Niagara Gazette

Columns

December 1, 2012

LETTERS FROM THE ISLAND: Saying goodbye to the ‘Bro’

Niagara Gazette — Dear Mainland Mourners — It was our Holly who broke the news to us, the night after Thanksgiving, in her living room mid-state. “Oh, Dad,” she said, shaken by what she had just learned in the midst of a joyful holiday romp through Facebook. “Brother Augustine died.” Black Friday, indeed.

Not really. “Bro” had been ill, really ill, although in a performance worthy of a Tony Award, he twice played host to us in his Philadelphia convalesence with cheerful and creative enthusiasm, allowing one of us — Doug, actually — to dreadfully overstay his welcome last March. Doug suspected “Bro” tolerated him only as a pathway to Polly, of whom he was enormously fond.

We last spoke to him about five weeks ago, purposely calling at the moment the head nurse passed his bedside, 10 a.m., and she handed him the phone. Timing is everything, Bro knew.

We met in 1972, both beginning new careers, Doug as entertainment editor at the Courier-Express, “Bro” slapping life into a nascent theater department at Niagara U, a cardboard box full of scripts and resumes standing in for the cradle. A co-ed (that term was OK then) with an eager but professional demeanor called asking if we’d like to review “Guys & Dolls,” which opened our eyes to the joys of collegiate theater.

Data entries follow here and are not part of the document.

Lemma alloc_slots_spec s d cs count : dir_at s d cs -> 1 <= count ->
  exists s' new r, alloc_dir_slots v s d count = (s', r) /\ dir_at s' d (cs ++ new) /\ others v (fun _ => False) (cs ++ new) s s' /\
    (exists n, slots s' d (cs ++ new) = slots s d cs ++ zero_slots n) /\ Forall (fun c => valid v c /\ fat_get v s c = 0) new /\
    slots_found s' d (cs ++ new) count r /\ (r = None -> if fixed d then new = [] else no_free v s').
Proof.
  intros Hd Hcount. unfold alloc_dir_slots. destruct (fixed d) eqn:Ef.
  - exists s, []. rewrite app_nil_r. pose proof (root_entries_range v Hv). pose proof Hd as Hcs. unfold FatWalk.dir_at in Hcs. rewrite Ef in Hcs. subst cs.
    change 0 with (u32 0) at 1. rewrite (entries_from_slots s d [] 0 (root_entries v) (sector v (root_start_sector v)) Hd ltac:(lia));
      [|unfold FatWalk.slot_count; rewrite Ef; lia|intros; unfold FatWalk.slot_addr; rewrite Ef; lia].
    pose proof (free_run_spec s d [] count Hcount (Z.to_nat (root_entries v)) 0 0 [] ltac:(lia)) as Hfr. rewrite Z2Nat.id in Hfr by lia.
    assert (R3 : exists n, slots s d [] = slots s d [] ++ zero_slots n) by (exists 0%nat; by rewrite app_nil_r).
    specialize (Hfr (run_state_start s d [] count Hcount)). destruct (free_run _ _ _ _ _) as [[start1 out1]|[st o]].
    + exists None. split_and!; done.
    + exists (Some (st, o)). do 4 (split; [done|]). split; [constructor|]. split; [|done]. destruct Hfr as (Ho & Hr & Hle). split; [done|]. split; [done|].
      unfold FatWalk.slot_count. rewrite Ef. lia.
  - pose proof Hd as Hch. unfold FatWalk.dir_at in Hch. rewrite Ef in Hch. destruct (chain_head v s _ _ Hch) as [Hval [rest E]]. rewrite (proj2 (valid_true v _) Hval). cbn [negb].
    destruct (alloc_loop_spec d count Ef Hcount (Z.to_nat (cluster_limit v)) s cs 0 (fd_first d) 0 [] Hd) as (s' & new & r & Ea & Hw & Hr & Hn); [by rewrite E|lia|by apply run_state_start|].
    change (Z.of_nat 0) with 0 in Ea. exists s', new, r. destruct (written_slots _ _ _ _ _ _ _ Ef Hd Hw) as [Hd' Es]. split; [done|]. split; [done|].
    destruct Hw as (_ & _ & HF & Ho). split; [done|]. split; [by eexists|]. split; [done|]. done.
Qed.

(** ** The bytes of a new entry *)
Lemma alias_part_ok name : forall n, (length (alias_part name n) <= n)%nat /\ Forall (fun c => 33 <= c <= 126 /\ c <> 46) (alias_part name n).
Proof.
  induction name as [|c name IH]; intros [|n]; cbn [alias_part]; try (split; [cbn; lia|constructor]).
  destruct (_ || _); [apply IH|]. destruct (IH n) as [L F]. split; [cbn; lia|]. constructor; [|done].
  destruct (valid_short_char c) eqn:E; [by apply upper_no_space|lia].
Qed.

Lemma suffix_digits_length fuel : forall n, (length (suffix_digits fuel n) <= fuel)%nat.
Proof. induction fuel as [|fuel IH]; intros n; cbn; [lia|]. destruct (n =? 0); cbn; [lia|]. specialize (IH (n / 10)). lia. Qed.

(** Below a million there are at most six digits. *)
Lemma suffix_digits_six n : 0 <= n < 10 ^ 6 -> (length (suffix_digits 7 n) <= 6)%nat.
Proof.
  intros Hn. assert (H : forall fuel m, 0 <= m < 10 ^ Z.of_nat fuel -> suffix_digits (S fuel) m = suffix_digits fuel m).
  { induction fuel as [|fuel IH]; intros m Hm; [assert (m = 0) as -> by lia; done|]. cbn [suffix_digits]. destruct (Z.eqb_spec m 0); [done|]. f_equal.
    apply IH. split; [apply Z.div_pos; lia|]. apply Z.div_lt_upper_bound; [lia|]. replace (Z.of_nat (S fuel)) with (Z.succ (Z.of_nat fuel)) in Hm by lia. rewrite Z.pow_succ_r in Hm by lia. lia. }
  rewrite (H 6%nat) by (cbn; lia). apply suffix_digits_length.
Qed.

Lemma pad_length n l : (length l <= n)%nat -> length (pad n l) = n.
Proof. intros H. unfold pad. rewrite length_app, length_replicate. lia. Qed.

Lemma alias_name_ok base ext n : base <> [] -> Forall (fun c => 33 <= c <= 126 /\ c <> 46) base -> (length ext <= 3)%nat -> 0 <= n < 10 ^ 6 ->
  length (alias_name base ext n) = 11%nat /\ (33 <= rd (alias_name base ext n) 0 <= 126 /\ rd (alias_name base ext n) 0 <> 46).
Proof.
  intros Hb HF He Hn. pose proof (suffix_digits_six n Hn) as Hs. unfold alias_name. set (suffix := suffix_digits 7 n) in *.
  set (stem := if _ >? _ then _ else _). assert (Hst : 1 <= stem <= 7 - zlen suffix /\ stem <= zlen base).
  { unfold stem. unfold zlen in *. destruct base as [|b base]; [done|]. cbn [length]. destruct (Z.gtb_spec (8 - (Z.of_nat (length suffix) + 1)) (Z.of_nat (S (length base)))); lia. }
  split.
  - unfold zlen in *. rewrite length_app, !pad_length; [done|lia|]. rewrite length_app, length_take. cbn [length]. rewrite length_rev. lia.
  - destruct base as [|b base]; [done|]. replace (Z.to_nat stem) with (S (Z.to_nat (stem - 1))) by lia. cbn. by apply list_relations.list.Forall_cons in HF as [HF _].
Qed.

Lemma alias_loop_ok s d base ext : forall fuel n r, alias_loop v fuel s d base ext n = Some r ->
  exists m, n <= m < n + Z.of_nat fuel /\ r = alias_name base ext m /\ short_name_taken v s d r = false.
Proof.
  induction fuel as [|fuel IH]; intros n r; cbn [alias_loop]; [done|]. destruct (negb _) eqn:E.
  - intros [= <-]. exists n. split; [lia|]. split; [done|]. by apply negb_true_iff.
  - intros H. destruct (IH _ _ H) as (m & Hm & ? & ?). exists m. split; [lia|done].
Qed.

Lemma exact_name_ok name sn nt : short_name_exact name = Some (sn, nt) -> length sn = 11%nat /\ (33 <= rd sn 0 <= 126 /\ rd sn 0 <> 46).
Proof.
  unfold short_name_exact. intros H. none_if H E1. pose proof (split_extension_spec name) as Hs. destruct (split_extension name) as [[bl ea] el].
  none_if H E2. repeat (apply orb_false_iff in E2 as [E2 ?]). repeat (apply orb_false_iff in E1 as [E1 ?]).
  set (base := bytes_at name 0 bl) in *. set (ext := bytes_at name ea el) in *. none_if H E3. apply orb_false_iff in E3 as [Vb _]. apply negb_false_iff in Vb. none_if H E4.
  pose proof (upper_ok _ Vb) as Ub. assert (Hb : length base = Z.to_nat bl /\ (length ext <= 3)%nat /\ 1 <= bl <= 8).
  { unfold base, ext, bytes_at, zlen in *. rewrite !length_take, !length_drop. lia. }
  assert (Hhd : 33 <= rd (pad 8 (to_upper <$> base) ++ pad 3 (to_upper <$> ext)) 0 <= 126 /\ rd (pad 8 (to_upper <$> base) ++ pad 3 (to_upper <$> ext)) 0 <> 46).
  { destruct base as [|c rest]; [cbn in Hb; lia|]. by apply list_relations.list.Forall_cons in Ub as [Hc _]. }
  destruct (Z.eqb_spec (rd (pad 8 (to_upper <$> base) ++ pad 3 (to_upper <$> ext)) 0) 0xE5); [lia|]. injection H as <- _. split; [|done].
  rewrite length_app, !pad_length; rewrite ?length_fmap; lia.
Qed.

Lemma choose_short_ok s d name sn nt n : choose_short_name v s d name = Some (sn, nt, n) ->
  length sn = 11%nat /\ (33 <= rd sn 0 <= 126 /\ rd sn 0 <> 46) /\
  ((short_name_exact name = Some (sn, nt) /\ n = 0) \/
   (short_name_exact name = None /\ nt = 0 /\ n = (zlen name + 12) / 13 /\ short_name_taken v s d sn = false)).
Proof.
  unfold choose_short_name. destruct (short_name_exact name) as [[sn' nt']|] eqn:Ee.
  - intros [= <- <- <-]. destruct (exact_name_ok _ _ _ Ee). auto.
  - unfold short_name_alias. destruct (split_extension name) as [[bl ea] el]. destruct (alias_loop _ _ _ _ _ _ _) as [r|] eqn:Ea; [|done]. intros [= <- <- <-].
    destruct (alias_loop_ok _ _ _ _ _ _ _ Ea) as (m & Hm & -> & Ht). rewrite Z2Nat.id in Hm by lia.
    destruct (alias_part_ok (bytes_at name 0 bl) 8) as [_ F1]. destruct (alias_part_ok (bytes_at name ea el) 3) as [L2 _].
    destruct (alias_name_ok (match alias_part (bytes_at name 0 bl) 8 with [] => [95] | _ => alias_part (bytes_at name 0 bl) 8 end)
      (alias_part (bytes_at name ea el) 3) m) as [H1 H2]; [by destruct (alias_part _ 8)|destruct (alias_part _ 8); [by repeat constructor|done]|done|lia|].
    split; [done|]. split; [done|]. right. done.
Qed.

Lemma fresh_entry_ok sn attr nt : length sn = 11%nat ->
  length (fresh_entry sn attr nt) = 32%nat /\ take 11 (fresh_entry sn attr nt) = sn /\ rd (fresh_entry sn attr nt) 11 = attr /\ rd (fresh_entry sn attr nt) 12 = nt.
Proof. intros L. do 11 (destruct sn as [|? sn]; [done|]). destruct sn; [|done]. done. Qed.

Lemma lfn_slot_length name len seq last ck : length (write_lfn_slot name len seq last ck) = 32%nat.
Proof. reflexivity. Qed.

Lemma slot_bytes_rd s e i : 0 <= i < 32 -> rd (slot_bytes s e) i = ld8 (image s) (e + i).
Proof. intros Hi. unfold rd, slot_bytes. rewrite mem_bytes_lookup by lia. cbn. f_equal. lia. Qed.

(** The metadata calls keep the name, the attributes and the case flags. *)
Lemma meta_keeps s s' e : meta_only s s' e ->
  take 11 (slot_bytes s' e) = take 11 (slot_bytes s e) /\ rd (slot_bytes s' e) 11 = rd (slot_bytes s e) 11 /\ rd (slot_bytes s' e) 12 = rd (slot_bytes s e) 12.
Proof.
  intros H. assert (B : forall x, e <= x < e + 13 -> ld8 (image s') x = ld8 (image s) x) by (intros x Hx; apply H; unfold meta; lia).
  rewrite !slot_bytes_rd, !B by lia. split; [|done]. unfold slot_bytes.
  assert (T : forall m, take 11 (mem_bytes m e 32) = mem_bytes m e 11) by (intros m; reflexivity). rewrite !T. apply mem_bytes_ext. intros x Hx. apply B. lia.
Qed.

Lemma flush_all_image o : forall s, image (foldl (fun s e => fat_flush_bytes v s e 32) s o) = image s.
Proof. induction o as [|e o IH]; intros s; cbn; [done|]. by rewrite IH, flush_image. Qed.

Lemma store_all_snoc e raw : forall es N s, length es = length N -> store_slot (store_all s (es ++ [e]) N) e raw = store_all s (es ++ [e]) (N ++ [raw]).
Proof.
  unfold store_all. induction es as [|x es IH]; intros [|r N] s H; cbn [length] in H; try done. cbn [app zip zip_with foldl]. apply IH. lia.
Qed.

Lemma long_slots_length name sn n : 0 <= n -> zlen (long_slots name sn n) = n.
Proof. intros Hn. unfold zlen, long_slots. rewrite length_fmap, length_seqZ. lia. Qed.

Later, he would invite our Holly, then 12, to perform as a “no-neck monster” in his cast of “Cat on a Hot Tin Roof.” Now, four decades later, she would reminisce on his kind indulgence but mostly, how much the experience had turned her on to theater, even if she didn’t take it up as a profession. “Look at how many people he did that for,” she said, “and how many of them then passed it along themselves. How many lives did he affect for the better? Thousands, maybe.”

By that time, Facebook (all Greek to us) was a-buzz with Bro’s disciples, many trying to conjure a way to gather immediately to share the pain. Michele Ragusa (’84) had just landed in Oklahoma City for a concert, his wind beneath her wings. “He shaped who I am today both as a person and performer, a dear friend,” she would say. “He always had words of encouragement when I needed them. It’s hard to think of the world without him.”

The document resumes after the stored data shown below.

Lemma mkdir_at_spec s d cs name : clean_dir s d cs -> name_ok name ->
  (exists e, List.find (answers name) (entries s d cs) = Some e /\ fat_mkdir_at v rtc_read s d name = (s, false)) \/
  (List.find (answers name) (entries s d cs) = None /\
   exists s' ok new, fat_mkdir_at v rtc_read s d name = (s', ok) /\ clean_dir s' d (cs ++ new) /\ Forall (fun c => valid v c /\ fat_get v s c = 0) new /\
     if (ok : bool) then exists c, made_dir s s' d cs new name c else not_made s s' d cs new).
Proof.
  intros Hcd Hn. pose proof Hcd as [Hd _]. unfold fat_mkdir_at. rewrite (find_entry_ok v Hv s d cs name Hd).
  destruct (List.find _ _) as [e|] eqn:Ef; [left; by exists e|right]. split; [done|]. cbn [fmap option_fmap option_map].
  destruct (mkdir_cluster s d cs Hcd) as [[-> Hnf]|(s1 & s2 & c & -> & E2 & Hc & Hz & He & Hf & Ho & Hncs & Hcd2 & En2)].
  { exists s, false, []. rewrite app_nil_r. cbn. split_and!; try done. unfold not_made. rewrite app_nil_r. split; [done|]. split; [done|]. by exists []. }
  assert ((c =? 0) = false) as -> by (destruct Hc; lia). rewrite E2. cbn [negb].
  destruct (create_entry_spec v Hv rtc_read s2 d cs name FAT_ATTR_DIRECTORY c Hcd2 Hn eq_refl ltac:(by apply (valid_link v Hv))) as (s3 & new & r & -> & Hcd3 & HF & Hr).
  rewrite list_relations.list.Forall_forall in HF.
  assert (Hcn : c ∉ (cs ++ new)).
  { rewrite elem_of_app. intros [Hin|Hin]; [|destruct (HF c Hin) as [_ E]; rewrite He in E; unfold cluster_eoc in E; destruct (vol_type v); lia].
    destruct (fixed d) eqn:Efx; [|by apply Hncs]. unfold FatWalk.dir_at in Hd. rewrite Efx in Hd. subst cs. by apply elem_of_nil in Hin. }
  assert (HF' : Forall (fun c => valid v c /\ fat_get v s c = 0) new).
  { apply list_relations.list.Forall_forall. intros x Hx. destruct (HF x Hx) as [Hvx Hgx]. split; [done|]. rewrite <-Hgx. symmetry. apply Ho; [done|].
    intros ->%list_elem_of_singleton. apply Hcn, elem_of_app. by right. }
  assert (Hvn : Forall (valid v) (cs ++ new)).
  { apply list_relations.list.Forall_app. split; [|apply list_relations.list.Forall_forall; intros x Hx; by apply HF].
    unfold FatWalk.dir_at in Hd. destruct (fixed d); [by subst cs|]. by apply (chain_valid v s cs (fd_first d)). }
  destruct r as [f|].
  - exists s3, true, new. split; [done|]. split; [done|]. split; [done|]. exists c. destruct Hr as (E1 & e & E3 & L1 & L2 & Hnm & Hat & Ef1 & Ef2 & Hk & Ho3).
    pose proof (entry_range v s3 d (cs ++ new) E1 e E3 Hcd3 L2) as Hrange. destruct Hcd3 as [Hd3 _].
    exists E1, e, E3. rewrite <-En2. split; [done|]. split; [done|]. split; [done|]. split; [done|]. split; [rewrite <-Ef2, Ef1; done|]. do 3 (split; [done|]). split.
    + apply (fresh_dir_keeps _ s2 s3 c _ (cs ++ new) Hc Ho3 Hvn Hcn); [|done]. intros x Hx Hin. apply (in_slots_area s3 _ _ _ _ _ Hd3) in Hin; [|lia|lia].
      by apply (area_not_cluster d (cs ++ new) c x Hin).
    + apply (others_trans v _ [c] (c :: cs ++ new) s s2 s3); [set_solver|by eapply others_mono; [|exact Ho]|]. eapply others_weaken; [|exact Ho3]. set_solver.
  - set (s4 := fat_impl_free_chain v s3 c). destruct Hr as (L & Ho3 & _). pose proof Ho3 as [G3 _].
    assert (Hch : chain v s3 c [c]) by (apply cluster_chain; [done|]; rewrite G3, He by done; apply cluster_eoc_ok).
    destruct (free_chain_spec v Hv s3 c [c] Hch) as (F1 & F2 & F3). fold s4 in F1, F2, F3.
    assert (Ho4 : others v (fun _ => False) [c] s3 s4) by (split; [done|intros x Hx _ _; by apply F3]).
    assert (Hap : apart_from v d (cs ++ new) [c]) by (split; [by constructor|]; intros _ x Hx ->%list_elem_of_singleton; done).
    destruct (others_clean v Hv (fun _ => False) s3 s4 d (cs ++ new) [c] Ho4 Hap ltac:(auto) Hcd3) as [Hcd4 L4].
    exists s4, false, new. split; [done|]. split; [done|]. split; [done|]. split; [by rewrite L4, L, En2|]. split.
    2:{ exists [c]. split; [by constructor|]. apply (others_trans v _ [c] (c :: cs ++ new) s s2 s4); [set_solver|done|].
        apply (others_trans v _ (cs ++ new) (c :: cs ++ new) s2 s3 s4); [set_solver|done|]. by apply (others_weaken _ [c]); [set_solver|]. }
    intros x Hx Hnx. destruct (decide (x = c)) as [->|Hne]; [rewrite F1 by (by apply list_elem_of_singleton); done|].
    assert (Hxc : x ∉ [c]) by (by intros ->%list_elem_of_singleton). rewrite F2, G3 by done. by apply Ho.
Qed.
End Dirs.

(** Making a directory refuses a name that is taken. Otherwise it adds one entry with
    that name to the parent, whose cluster was free and is a directory of its
    own with exactly the two dot entries, the first leading to itself and
    the second to the parent, by 0 when that is the root; everything else
    is unchanged. A failure leaves the entries of the parent and all
    clusters in use outside of it as they were. *)
Theorem fat_mkdir_correct {W} (v : fat_volume W) (rtc_read : W -> rtc_time * W) s d cs name :
  vol_ok v -> clean_dir v s d cs -> name_ok name ->
  (exists e, List.find (answers name) (entries v s d cs) = Some e /\ fat_mkdir_at v rtc_read s d name = (s, false)) \/
  (List.find (answers name) (entries v s d cs) = None /\
   exists s' ok new, fat_mkdir_at v rtc_read s d name = (s', ok) /\ clean_dir v s' d (cs ++ new) /\ Forall (fun c => valid v c /\ fat_get v s c = 0) new /\
     if (ok : bool) then exists c, made_dir v s s' d cs new name c else not_made v s s' d cs new).
Proof. intros Hv. by apply (mkdir_at_spec v Hv). Qed.

Lemma fat_mkdir_correct_witness : exists s' new c,
  fat_mkdir_at (ex_volume None) ex_rtc (ex_state (ex_boot 24 0)) (root_directory (ex_volume None)) ex_long = (s', true) /\
  made_dir (ex_volume None) (ex_state (ex_boot 24 0)) s' (root_directory (ex_volume None)) [] new ex_long c.
Proof.
  destruct (fat_mkdir_correct (ex_volume None) ex_rtc (ex_state (ex_boot 24 0)) (root_directory (ex_volume None)) [] ex_long
    (ex_volume_ok None) (ex_root_clean None) ltac:(unfold ex_long, name_ok; repeat constructor; lia)) as [(e & E & _)|(_ & s' & ok & new & Hm & _ & _ & Hok)].
  - assert (E' : List.find (answers ex_long) (entries (ex_volume None) (ex_state (ex_boot 24 0)) (root_directory (ex_volume None)) []) = None) by (vm_compute; reflexivity).
    rewrite E' in E. discriminate.
  - assert (En : snd (fat_mkdir_at (ex_volume None) ex_rtc (ex_state (ex_boot 24 0)) (root_directory (ex_volume None)) ex_long) = true) by (vm_compute; reflexivity).
    rewrite Hm in En. cbn in En. subst ok. destruct Hok as [c Hc]. exists s', new, c. split; [exact Hm|exact Hc].
Defined.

Brother Augustine Towey, CM, was laid to rest in Princeton, N.J., Thursday, after services in New York. Meantime, NU, in a nearly-new theater for which he is almost wholly responsible, was opening a musical which we will delicately re-title “You’re In Town.” Odd choice, it seems, for a reverently Catholic institution, but it wouldn’t peeve Bro. His productions of “Chicago” never flinched at the humankind’s sordid side and we cherished posing this seeming dilemma to him, and hearing him note that, actually, neither did Jesus.

In 2006 we made a “duty call” to his own “Vincent in Heaven,” about the founder of his order. It was thoroughly entertaining as well as educational, and funny, too. Said actress Darleen Pickering-Hummert, who shared several shows with him, “‘Bro’ knew ‘funny’ better than anyone else.”

We could use a little “Bro” right now.

Come visit. We’ll talk. There’s no business like Bro business.